§ What the task asks: Retype, word for word, every line of the records below starting at the one that contains "rewrite !land_mask, !Z.shiftr_div_pow2, !Z.shiftl_mul_pow2" and ending at the one that contains "apply take_word_Ok in E2"; include both of those lines and nothing more.

(Stored items)
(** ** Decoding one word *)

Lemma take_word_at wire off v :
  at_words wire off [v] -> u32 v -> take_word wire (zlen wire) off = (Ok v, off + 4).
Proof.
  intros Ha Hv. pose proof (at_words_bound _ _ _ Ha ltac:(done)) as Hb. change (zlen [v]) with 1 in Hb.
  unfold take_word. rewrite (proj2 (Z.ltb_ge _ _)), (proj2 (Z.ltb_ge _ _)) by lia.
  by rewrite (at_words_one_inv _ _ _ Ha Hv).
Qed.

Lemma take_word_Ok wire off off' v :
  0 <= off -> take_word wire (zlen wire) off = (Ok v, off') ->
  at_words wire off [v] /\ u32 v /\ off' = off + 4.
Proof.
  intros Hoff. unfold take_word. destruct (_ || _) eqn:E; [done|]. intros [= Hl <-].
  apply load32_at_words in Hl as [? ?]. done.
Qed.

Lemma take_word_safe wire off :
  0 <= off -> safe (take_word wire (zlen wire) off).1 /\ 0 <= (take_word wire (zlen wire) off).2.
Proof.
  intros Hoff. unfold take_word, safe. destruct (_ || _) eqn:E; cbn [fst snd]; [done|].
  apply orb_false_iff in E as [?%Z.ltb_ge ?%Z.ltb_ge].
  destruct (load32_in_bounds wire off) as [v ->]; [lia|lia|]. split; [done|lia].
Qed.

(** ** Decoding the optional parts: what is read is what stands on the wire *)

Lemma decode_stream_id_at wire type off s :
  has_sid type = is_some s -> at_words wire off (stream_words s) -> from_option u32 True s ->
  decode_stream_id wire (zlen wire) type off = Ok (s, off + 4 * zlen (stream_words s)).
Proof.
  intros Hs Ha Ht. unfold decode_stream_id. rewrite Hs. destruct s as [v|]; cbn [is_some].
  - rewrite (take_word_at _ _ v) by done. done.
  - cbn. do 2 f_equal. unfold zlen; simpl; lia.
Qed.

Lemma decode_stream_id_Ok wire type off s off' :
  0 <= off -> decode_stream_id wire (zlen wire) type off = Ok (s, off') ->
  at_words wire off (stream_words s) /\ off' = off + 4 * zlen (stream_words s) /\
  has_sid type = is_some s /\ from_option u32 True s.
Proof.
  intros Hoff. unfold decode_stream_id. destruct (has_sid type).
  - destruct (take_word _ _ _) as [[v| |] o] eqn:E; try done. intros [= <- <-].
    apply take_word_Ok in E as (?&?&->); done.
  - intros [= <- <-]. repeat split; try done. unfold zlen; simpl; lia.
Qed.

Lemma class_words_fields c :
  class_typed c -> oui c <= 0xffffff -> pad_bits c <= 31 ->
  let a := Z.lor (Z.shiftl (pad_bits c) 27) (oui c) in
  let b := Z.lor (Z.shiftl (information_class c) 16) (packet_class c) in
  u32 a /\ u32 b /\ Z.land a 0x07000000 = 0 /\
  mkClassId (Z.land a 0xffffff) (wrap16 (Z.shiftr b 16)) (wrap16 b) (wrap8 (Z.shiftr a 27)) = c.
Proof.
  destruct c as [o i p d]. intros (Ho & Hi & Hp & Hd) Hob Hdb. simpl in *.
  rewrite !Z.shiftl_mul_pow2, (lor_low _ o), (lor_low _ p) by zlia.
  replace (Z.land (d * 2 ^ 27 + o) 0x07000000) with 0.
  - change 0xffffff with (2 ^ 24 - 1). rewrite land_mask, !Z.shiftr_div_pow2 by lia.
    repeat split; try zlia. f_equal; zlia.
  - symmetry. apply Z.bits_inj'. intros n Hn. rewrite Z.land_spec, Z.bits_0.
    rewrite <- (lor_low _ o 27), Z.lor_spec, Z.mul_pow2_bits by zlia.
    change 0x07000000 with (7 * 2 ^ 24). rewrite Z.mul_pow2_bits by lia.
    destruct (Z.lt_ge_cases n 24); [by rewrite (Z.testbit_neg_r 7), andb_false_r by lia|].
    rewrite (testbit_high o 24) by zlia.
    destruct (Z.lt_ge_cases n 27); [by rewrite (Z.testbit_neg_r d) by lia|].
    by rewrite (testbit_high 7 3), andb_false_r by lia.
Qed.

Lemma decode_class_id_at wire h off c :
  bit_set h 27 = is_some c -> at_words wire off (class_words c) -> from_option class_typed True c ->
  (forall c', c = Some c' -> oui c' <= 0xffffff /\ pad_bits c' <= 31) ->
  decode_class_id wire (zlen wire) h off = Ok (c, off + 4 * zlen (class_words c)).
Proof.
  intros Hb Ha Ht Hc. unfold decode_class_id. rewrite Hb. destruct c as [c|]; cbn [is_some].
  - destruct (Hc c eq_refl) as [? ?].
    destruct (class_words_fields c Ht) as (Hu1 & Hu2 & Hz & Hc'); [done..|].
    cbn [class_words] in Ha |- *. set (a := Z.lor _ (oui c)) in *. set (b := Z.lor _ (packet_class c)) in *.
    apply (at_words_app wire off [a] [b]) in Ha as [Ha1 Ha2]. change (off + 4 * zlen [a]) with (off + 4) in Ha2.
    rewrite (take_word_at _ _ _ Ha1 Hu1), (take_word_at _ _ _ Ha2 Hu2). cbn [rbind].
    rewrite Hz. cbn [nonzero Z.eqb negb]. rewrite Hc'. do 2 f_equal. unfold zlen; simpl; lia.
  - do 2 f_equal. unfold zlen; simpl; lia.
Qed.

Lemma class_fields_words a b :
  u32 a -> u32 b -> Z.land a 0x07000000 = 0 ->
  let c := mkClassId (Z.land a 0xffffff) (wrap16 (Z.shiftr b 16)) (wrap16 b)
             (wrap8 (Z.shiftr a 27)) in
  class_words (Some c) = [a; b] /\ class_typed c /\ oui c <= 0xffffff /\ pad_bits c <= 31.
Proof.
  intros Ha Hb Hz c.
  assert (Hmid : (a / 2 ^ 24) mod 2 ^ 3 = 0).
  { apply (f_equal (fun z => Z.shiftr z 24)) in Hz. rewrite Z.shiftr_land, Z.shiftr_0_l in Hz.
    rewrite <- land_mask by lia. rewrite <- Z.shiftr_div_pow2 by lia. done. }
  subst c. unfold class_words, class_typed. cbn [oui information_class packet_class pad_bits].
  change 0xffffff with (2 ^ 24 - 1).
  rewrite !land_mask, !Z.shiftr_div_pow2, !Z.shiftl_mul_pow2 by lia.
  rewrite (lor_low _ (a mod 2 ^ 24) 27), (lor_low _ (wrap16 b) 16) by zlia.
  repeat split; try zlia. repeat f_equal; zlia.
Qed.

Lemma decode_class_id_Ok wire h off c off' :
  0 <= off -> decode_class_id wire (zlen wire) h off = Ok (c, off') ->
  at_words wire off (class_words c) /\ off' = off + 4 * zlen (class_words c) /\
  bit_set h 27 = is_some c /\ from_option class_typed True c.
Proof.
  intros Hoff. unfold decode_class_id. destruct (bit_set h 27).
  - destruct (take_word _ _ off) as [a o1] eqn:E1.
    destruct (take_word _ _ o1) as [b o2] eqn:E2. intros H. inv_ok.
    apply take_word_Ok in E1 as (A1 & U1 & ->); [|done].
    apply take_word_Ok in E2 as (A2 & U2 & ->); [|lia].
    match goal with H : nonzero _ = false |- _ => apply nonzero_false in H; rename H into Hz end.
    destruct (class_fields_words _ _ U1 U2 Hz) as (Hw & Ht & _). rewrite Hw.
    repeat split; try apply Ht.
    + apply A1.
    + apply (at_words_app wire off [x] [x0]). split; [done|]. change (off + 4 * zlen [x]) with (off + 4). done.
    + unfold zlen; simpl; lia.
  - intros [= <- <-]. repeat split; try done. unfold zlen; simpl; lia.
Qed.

§ Expected output:
  rewrite !land_mask, !Z.shiftr_div_pow2, !Z.shiftl_mul_pow2 by lia.
  rewrite (lor_low _ (a mod 2 ^ 24) 27), (lor_low _ (wrap16 b) 16) by zlia.
  repeat split; try zlia. repeat f_equal; zlia.
Qed.

Lemma decode_class_id_Ok wire h off c off' :
  0 <= off -> decode_class_id wire (zlen wire) h off = Ok (c, off') ->
  at_words wire off (class_words c) /\ off' = off + 4 * zlen (class_words c) /\
  bit_set h 27 = is_some c /\ from_option class_typed True c.
Proof.
  intros Hoff. unfold decode_class_id. destruct (bit_set h 27).
  - destruct (take_word _ _ off) as [a o1] eqn:E1.
    destruct (take_word _ _ o1) as [b o2] eqn:E2. intros H. inv_ok.
    apply take_word_Ok in E1 as (A1 & U1 & ->); [|done].
    apply take_word_Ok in E2 as (A2 & U2 & ->); [|lia].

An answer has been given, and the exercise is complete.